- Directions: In the data, find each line where the word "memory" appears and list that line.

- Available data:

(* ===== verification/Ext2Example.v ===== *)
(** * A small ext2 file system: the theorems of [Ext2Spec] on it

    Five blocks of 1024 bytes: the super block, one group descriptor, a block of
    inodes, and the root directory with the entries [.], [..] and [init]. *)

From Stdlib Require Import ZArith Lia Bool.
From stdpp Require Import base tactics numbers list gmap strings.
From S2P Require Import Prelude Words Mem LibString OfTree Ext2 Ext2Spec.

Definition le16 (v : Z) : list Z := [v mod 256; v / 256].
Definition le32 (v : Z) : list Z := le16 (v mod 65536) ++ le16 (v / 65536).
Definition put (off : nat) (bytes l : list Z) : list Z := take off l ++ bytes ++ drop (off + length bytes) l.
Definition dirent_bytes (ino rec : Z) (name : list Z) : list Z := le32 ino ++ le16 rec ++ [Z.of_nat (length name); 0] ++ name.
Definition ex_init : list Z := [105; 110; 105; 116].
Definition ex_image : list Z :=
  put 1028 (le32 5) (put 1044 (le32 1) (put 1056 (le32 8192) (put 1064 (le32 8) (put 1080 (le16 EXT2_SUPER_MAGIC) (put 1100 (le32 1) (put 1112 (le16 128)
  (put 2056 (le32 3)
  (put 3200 (le16 0x41ed) (put 3204 (le32 1024) (put 3228 (le32 2) (put 3240 (le32 4)
  (put 3328 (le16 0x81a4) (put 3332 (le32 3000) (put 3356 (le32 6) (put 3368 (le32 7 ++ le32 8 ++ le32 40)
  (put 4096 (dirent_bytes 2 12 [46] ++ [0; 0; 0]) (put 4108 (dirent_bytes 2 12 [46; 46]) (put 4120 (dirent_bytes 3 1000 ex_init)
  (replicate (Z.to_nat 5120) 0))))))))))))))))))).
Definition ex_base : Z := 0x100000.
Definition ex_name : Z := 0x100.
Definition ex_m : mem := map_seqZ ex_base ex_image ∪ map_seqZ ex_name ex_init.
Definition ex_dev (p : Z) : Z := default 0 (if p <? 0 then None else ex_image !! Z.to_nat p).
Definition ex_bread (size b : Z) : option Z := if (0 <=? b) && (0 <? size) && ((b + 1) * size <=? 5120) then Some (ex_base + b * size) else None.
Definition ex_new (ino : Z) : option ext2_inode_info := Some (InodeInfo (replicate 15 0) 0 0 ino 0 10 0 I_NEW NoOps).

Lemma ex_image_ok : Z.of_nat (length ex_image) = 5120 /\ Forall byte_ok ex_image.
Proof.
  split; [vm_compute; reflexivity|]. assert (forallb (fun x => (0 <=? x) && (x <? 256)) ex_image = true) as H by (vm_compute; reflexivity). apply Forall_forall. intros x Hx. rewrite forallb_forall in H. apply list_elem_of_In in Hx. apply H, andb_true_iff in Hx as [H1 H2]. unfold byte_ok. lia.
Qed.
Lemma ex_byte p : byte_ok (ex_dev p).
Proof.
  unfold ex_dev. destruct (Z.ltb_spec p 0); [split; cbn; lia|]. destruct (ex_image !! Z.to_nat p) as [c|] eqn:E; [|split; cbn; lia]. destruct ex_image_ok as [_ F]. rewrite Forall_lookup in F. exact (F _ _ E).
Qed.
Lemma ex_holds p : 0 <= p < 5120 -> ex_m !! (ex_base + p) = Some (ex_dev p).
Proof.
  intros Hp. destruct ex_image_ok as [El _]. unfold ex_m. destruct (lookup_lt_is_Some_2 ex_image (Z.to_nat p) ltac:(lia)) as [c Hc]. apply lookup_union_Some_l, lookup_map_seqZ_Some. split; [lia|]. replace (ex_base + p - ex_base) with p by lia. rewrite Hc. unfold ex_dev. destruct (Z.ltb_spec p 0); [lia|]. rewrite Hc. reflexivity.
Qed.
Lemma ex_read size b a : ex_bread size b = Some a -> holds_dev ex_m ex_dev a (b * size) size.
Proof.
  unfold ex_bread. destruct (Z.leb_spec 0 b), (Z.ltb_spec 0 size), (Z.leb_spec ((b + 1) * size) 5120); cbn [andb]; try discriminate. intros [= <-] x Hx. rewrite <- Z.add_assoc. apply ex_holds. nia.
Qed.
Definition ex_mounted : super_block * ext2_inode_info :=
  match ext2_fill_super ex_m ex_bread ex_new 512 (0, 0) with Ok r => r | _ => (SuperBlock 0 0 (SbInfo 0 0 0 0 0 0 0 0 [] 0), InodeInfo [] 0 0 0 0 0 0 0 NoOps) end.
Definition ex_sb : super_block := Eval vm_compute in ex_mounted.1.
Definition ex_rootdir : ext2_inode_info := Eval vm_compute in ex_mounted.2.
Lemma ex_mount : ext2_fill_super ex_m ex_bread ex_new 512 (0, 0) = Ok (ex_sb, ex_rootdir).
Proof. vm_compute. reflexivity. Qed.
Lemma ex_new_flag : Z.land (i_state (InodeInfo (replicate 15 0) 0 0 EXT2_ROOT_INO 0 10 0 I_NEW NoOps)) I_NEW <> 0.
Proof. vm_compute. congruence. Qed.
Lemma ex_sb_ok : sb_ok ex_sb 8.
Proof. split; try reflexivity; [lia|]. exists 7. split; [lia|reflexivity]. Qed.
Lemma ex_dev_ok : dev_ok ex_m ex_bread ex_sb 8 ex_dev 2.
Proof.
  split; [exact ex_sb_ok|exact ex_byte|split; reflexivity|intros b a; apply ex_read|]. intros i Hi Hlt. change (i * 32 < 1) in Hlt. assert (i = 0) as -> by lia. eexists. split; [reflexivity|]. apply (ex_read 1024 2). reflexivity.
Qed.
Lemma ex_buffer b a : ex_bread (s_blocksize ex_sb) b = Some a -> forall x, a <= x < a + s_blocksize ex_sb -> exists c, ex_m !! x = Some c /\ byte_ok c.
Proof. intros Ha x Hx. pose proof (ex_read _ _ _ Ha (x - a) ltac:(lia)) as E. replace (a + (x - a)) with x in E by lia. eauto using ex_byte. Qed.


(** The file [init]: two adjacent blocks and a third one elsewhere. *)
Definition ex_file : ext2_inode_info := InodeInfo ([7; 8; 40] ++ replicate 12 0) 0 0x81a4 3 3000 10 6 I_NEW FileOps.
Lemma iget_exact_witness : ext2_iget ex_m ex_bread ex_new ex_sb 3 = Ok (inr ex_file).
Proof.
  rewrite (iget_exact ex_m ex_bread ex_new ex_sb 8 ex_dev 2 ex_dev_ok 3 (InodeInfo (replicate 15 0) 0 0 3 0 10 0 I_NEW NoOps) (ex_base + 3072)); [vm_compute; reflexivity|lia|reflexivity|vm_compute; reflexivity|reflexivity|vm_compute; congruence].
Defined.
Lemma get_blocks_exact_witness : exists boundary, ext2_get_blocks ex_m ex_bread ex_sb ex_file 0 4 = Ok (2, 7, boundary).
Proof.
  destruct (get_blocks_exact ex_m ex_bread ex_sb 8 ex_sb_ok ex_buffer ex_file eq_refl ltac:(repeat constructor; lia) 0 4 7) as (count & boundary & E & _ & _ & _ & _); [split; [lia|reflexivity]|lia|vm_compute; reflexivity|].
  exists boundary. rewrite E. pose proof (f_equal (fun r => match r with Ok (c, _, _) => Some c | _ => None end) E) as Ec. vm_compute in Ec. congruence.
Defined.
Lemma block_path_roundtrip_witness : exists offs b, ext2_block_to_path ex_sb 1000 = Ok (offs, b) /\ path_block 256 offs = 1000.
Proof.
  destruct (block_path_roundtrip ex_sb 8 1000 ex_sb_ok ltac:(lia)) as [(offs & b & E & _ & _ & P & _)|[_ H]]; [exists offs, b; split; [exact E|exact P]|]. exfalso. revert H. vm_compute. congruence.
Defined.

Definition ex_page (dir : ext2_inode_info) (n : Z) : option Z := if n =? 0 then Some (ex_base + 4096) else None.
Definition ex_entries : list dirent := [Dirent 2 12 [46]; Dirent 2 12 [46; 46]; Dirent 3 1000 ex_init].
Lemma ex_dir_ok : dir_ok ex_m ex_page ex_rootdir (fun _ => ex_base + 4096) (fun _ => ex_entries).
Proof.
  split; [split; [split; reflexivity|reflexivity]|split; [vm_compute; congruence|reflexivity]|vm_compute; congruence|]. intros n Hn. change (0 <= n < 1) in Hn. assert (n = 0) as -> by lia. split; [reflexivity|]. split; [|vm_compute; reflexivity]. cbn [entries_at ex_entries]. unfold entry_at. cbn [d_ino d_rec d_name length bytes_at ex_init]. vm_compute. repeat split; congruence.
Qed.
Lemma dir_lookup_exact_witness : exists dir', ext2_inode_by_name ex_m ex_page ex_rootdir ex_name 4 = Ok (inr 3, dir').
Proof.
  assert (bytes_at ex_m ex_name ex_init) as Hn by (vm_compute; auto). destruct (dir_lookup_exact ex_m ex_page ex_rootdir _ _ ex_dir_ok ex_name ex_init Hn ltac:(vm_compute; lia)) as [(n & e & _ & He & [Hnm _] & dir' & E & _)|[_ H]].
  - exists dir'. cbn in He. repeat (apply elem_of_cons in He as [->|He]; [first [discriminate Hnm|exact E]|]). inversion He.
  - exfalso. apply (H 0 (Dirent 3 1000 ex_init)); [vm_compute; split; congruence|right; right; left|split; [reflexivity|cbn; lia]].
Defined.
(* ===== verification/ModLoad.v ===== *)
(** * startup/module.c: loading the modules of the kernel

    The kernel is a small core and modules, relocatable ELF files one after another in flash memory.  At start each is laid
    out, copied behind the kernel, relocated against the exported symbols of what is
    already loaded, and entered into the list of modules.  ELF files, code and symbol tables are bytes of
    memory ([Mem]); the list of modules is the list of the addresses of its structures. *)

From Stdlib Require Import ZArith Lia.
From stdpp Require Import base tactics numbers list strings gmap.
From S2P Require Import Prelude Words Mem LibString.
#[local] Open Scope Z_scope.

(** ** ELF files *)

Definition SHF_WRITE : Z := 0x1.
Definition SHF_ALLOC : Z := 0x2.
Definition SHF_EXECINSTR : Z := 0x4.
Definition SHT_SYMTAB : Z := 2.
Definition SHT_RELA : Z := 4.
Definition SHT_NOBITS : Z := 8.
Definition SHN_UNDEF : Z := 0x0.
Definition SHN_LIVEPATCH : Z := 0xff20.
Definition SHN_ABS : Z := 0xfff1.
Definition SHN_COMMON : Z := 0xfff2.
Definition ELF64_R_SYM (i : Z) : Z := Z.shiftr i 32.
Definition ELF64_R_TYPE (i : Z) : Z := Z.land i 0xffffffff.
Definition ELFMAG : list Z := [127; 69; 76; 70].
Definition SELFMAG : Z := 4.
Definition R_RISCV_64 : Z := 2.
Definition R_RISCV_BRANCH : Z := 16.
Definition R_RISCV_JAL : Z := 17.
Definition R_RISCV_CALL : Z := 18.
Definition R_RISCV_PCREL_HI20 : Z := 23.
Definition R_RISCV_PCREL_LO12_I : Z := 24.
Definition R_RISCV_PCREL_LO12_S : Z := 25.
Definition R_RISCV_ADD32 : Z := 35.
Definition R_RISCV_SUB32 : Z := 39.
Definition R_RISCV_RVC_BRANCH : Z := 44.
Definition R_RISCV_RVC_JUMP : Z := 45.
Definition R_RISCV_RELAX : Z := 51.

- Solution to the problem:
    The kernel is a small core and modules, relocatable ELF files one after another in flash memory.  At start each is laid
    memory ([Mem]); the list of modules is the list of the addresses of its structures. *)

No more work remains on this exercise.